But mental health providers can’t perform miracles, so instead they’re getting creative.  

As Duke University School of Medicine global health researchers expand support for mental health, they are increasingly working with non-specialists including community health workers, youth leaders, religious leaders, and primary care physicians. 

portrait of woman
Eve Puffer, PhD

More than 970 million people in the world have a mental health disorder, according to the World Health Organization (WHO), which can include anxiety, depression, bipolar disorder, post-traumatic stress disorder, and schizophrenia. Yet, the number of people trained to assist them is tiny when compared to the need, said Eve Puffer, PhD, associate professor of psychology and neuroscience and co-director of the Duke Center for Global Mental Health

In the United States, where one in six youth and one in five adults have a mental health disorder, access to specialists is strained. On average, there are 10.5 psychiatrists per 100,000 people, according to the WHO, and those numbers are even lower in rural communities. 

But the situation is dramatically worse in low-to-middle income countries, where there are only 0.1 psychiatrists for every 100,000 people, said Puffer. 

While many countries are trying to ramp up training of mental health specialists, the gaps are so huge that they will take decades to close. In the meantime, researchers and clinicians at the center Puffer directs and its administrative home, the Duke Global Health Institute, are piloting new approaches such as “task sharing.” In this model, non-specialists already acquainted with patients are trained to provide services such as screenings, referrals, or even peer and group counseling.  

“It's really important with the task sharing models to figure out who is best placed to be the non-specialist provider and to align what they want and need to do in their current positions with what the goals of the intervention are,” said Puffer.  

Puffer incorporates task sharing in her own research in Kenya, where more than 20 percent of adolescents have depression symptoms and there are just 67 psychiatrists for 35 million people. She and her team developed a church-based intervention for families in rural areas to improve family interactions, promote mental health and prevent HIV among adolescents. 
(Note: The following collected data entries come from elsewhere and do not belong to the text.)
(** [plan] and its consumer [stream_plan]: [left] attempts remain after this one. *)
Fixpoint plan_loop (left : nat) (messages : list ChatMessage) : M planned :=
  thought_id ← new_uuid;
  text_id ← new_uuid;
  '(parts, v) ← plan_attempt messages thought_id text_id;
  match v with
  | Accepted p => (_seal "assistant" thought_id text_id parts ;;; mret p)%choir
  | Broken e => raise e
  | Refused e payload =>
      (_seal "assistant" thought_id text_id parts ;;;
       match left with
       | O => raise (PlanningFailed (out_of_attempts (S (max_plan_retries config)) e) payload)
       | S left' =>
           emit_function_error create_plan_func (exn_str e) estr payload TaskState.WORKING ;;;
           plan_loop left' (messages ++ [feedback payload e])
       end)%choir
  end.

Definition stream_plan (history : list ChatMessage) : M planned :=
  match agents with
  | [] =>
      _ ← new_uuid; _ ← new_uuid;
      raise (PlanningFailed "no agents registered; register at least one A2A agent first" estr)
  | _ =>
      let user_msg := build_planner_user_message (build_planner_capabilities agents) None in
      plan_loop (max_plan_retries config) (history ++ [MsgUser user_msg])
  end.

(** ** Launching *)

Definition plan_summary (draft : PlanDraft) : string :=
  let s := str_join "; " ((fun n => pd_id n +:+ "→" +:+ pd_agent_name n) <$> pd_nodes draft) in
  if str_truthy s then s else "(empty)".

(** Fold the history and publish the compaction. *)
Definition compact_history : M unit :=
  w ← get_world;
  '(messages, compaction) ← compact (w_messages w);
  (modify (set_messages messages) ;;;
   match compaction with
   | Some (count, summary) => emit_compaction count summary
   | None => mret tt
   end)%choir.

(** The plan of the request, or [None] when planning failed and the turn is over. *)
Definition plan_or_fail : M (option planned) :=
  w ← get_world;
  catch (p ← stream_plan (w_messages w); mret (Some p))
    (fun e => match e with
     | PlanningFailed msg args_json => Some
         (persist ;;;
          emit_function_error create_plan_func msg estr args_json TaskState.FAILED ;;;
          evict_session ;;;
          mret None)%choir
     | _ => None
     end).

(** The mentioned names that are registered; an unhashable value is a [TypeError]. *)
Fixpoint mention_targets (mentions : list json) : res (list string) :=
  match mentions with
  | [] => Ok []
  | JStr name :: l => rest ← mention_targets l; Ok (if bool_decide (name ∈ ag_name <$> agents) then name :: rest else rest)
  | (JArr _ | JObj _) :: _ => Err (TypeError "unhashable type")
  | _ :: l => mention_targets l
  end.

(** [room.get("mentions", [])], read the same way. *)
Definition room_targets (room : list (string * json)) : res (list string) :=
  mentions ← py_iter (default (JArr []) (dget "mentions" room)); mention_targets mentions.

Definition launch (draft : PlanDraft) (call_id : string) (room : list (string * json)) : M unit :=
  (_ ← execute_function create_plan_func (PlanDraftArgs draft) call_id;
   targets ← lift (room_targets room);
   match targets with [] => mret tt | _ => join_members targets "human_mention" end ;;;
   persist ;;;
   start_runner)%choir.

(** [start_new_plan(state, f"plan-{uuid.uuid4().hex[:8]}")]. *)
Definition begin_plan : M unit :=
  id ← new_uuid; mod_state (fun s => start_new_plan s ("plan-" +:+ utake 8 id)).

Definition plan_and_launch (text : string) (room : list (string * json)) : M unit :=
  (begin_plan ;;;
   compact_history ;;;
   record_message text User ;;;
   planned ← plan_or_fail;
   match planned with
   | None => mret tt
   | Some (draft, call_id) =>
       record_decision ("[planner] " +:+ plan_summary draft) ;;;
       match pd_nodes draft with
       | [] => persist ;;; emit_event TaskState.COMPLETED [] None ;;; evict_session
       | _ => launch draft call_id room
       end
   end)%choir.
End planning.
Approximately 124 families from four Christian churches participated in the initial intervention, a group-based curriculum developed by Puffer’s team and administered by trusted community members. The results were promising: the intervention group reported better family communication at one- and three-month follow-ups. Puffer’s team has also worked with churches to train community members to deliver family therapy in homes for families who need more help.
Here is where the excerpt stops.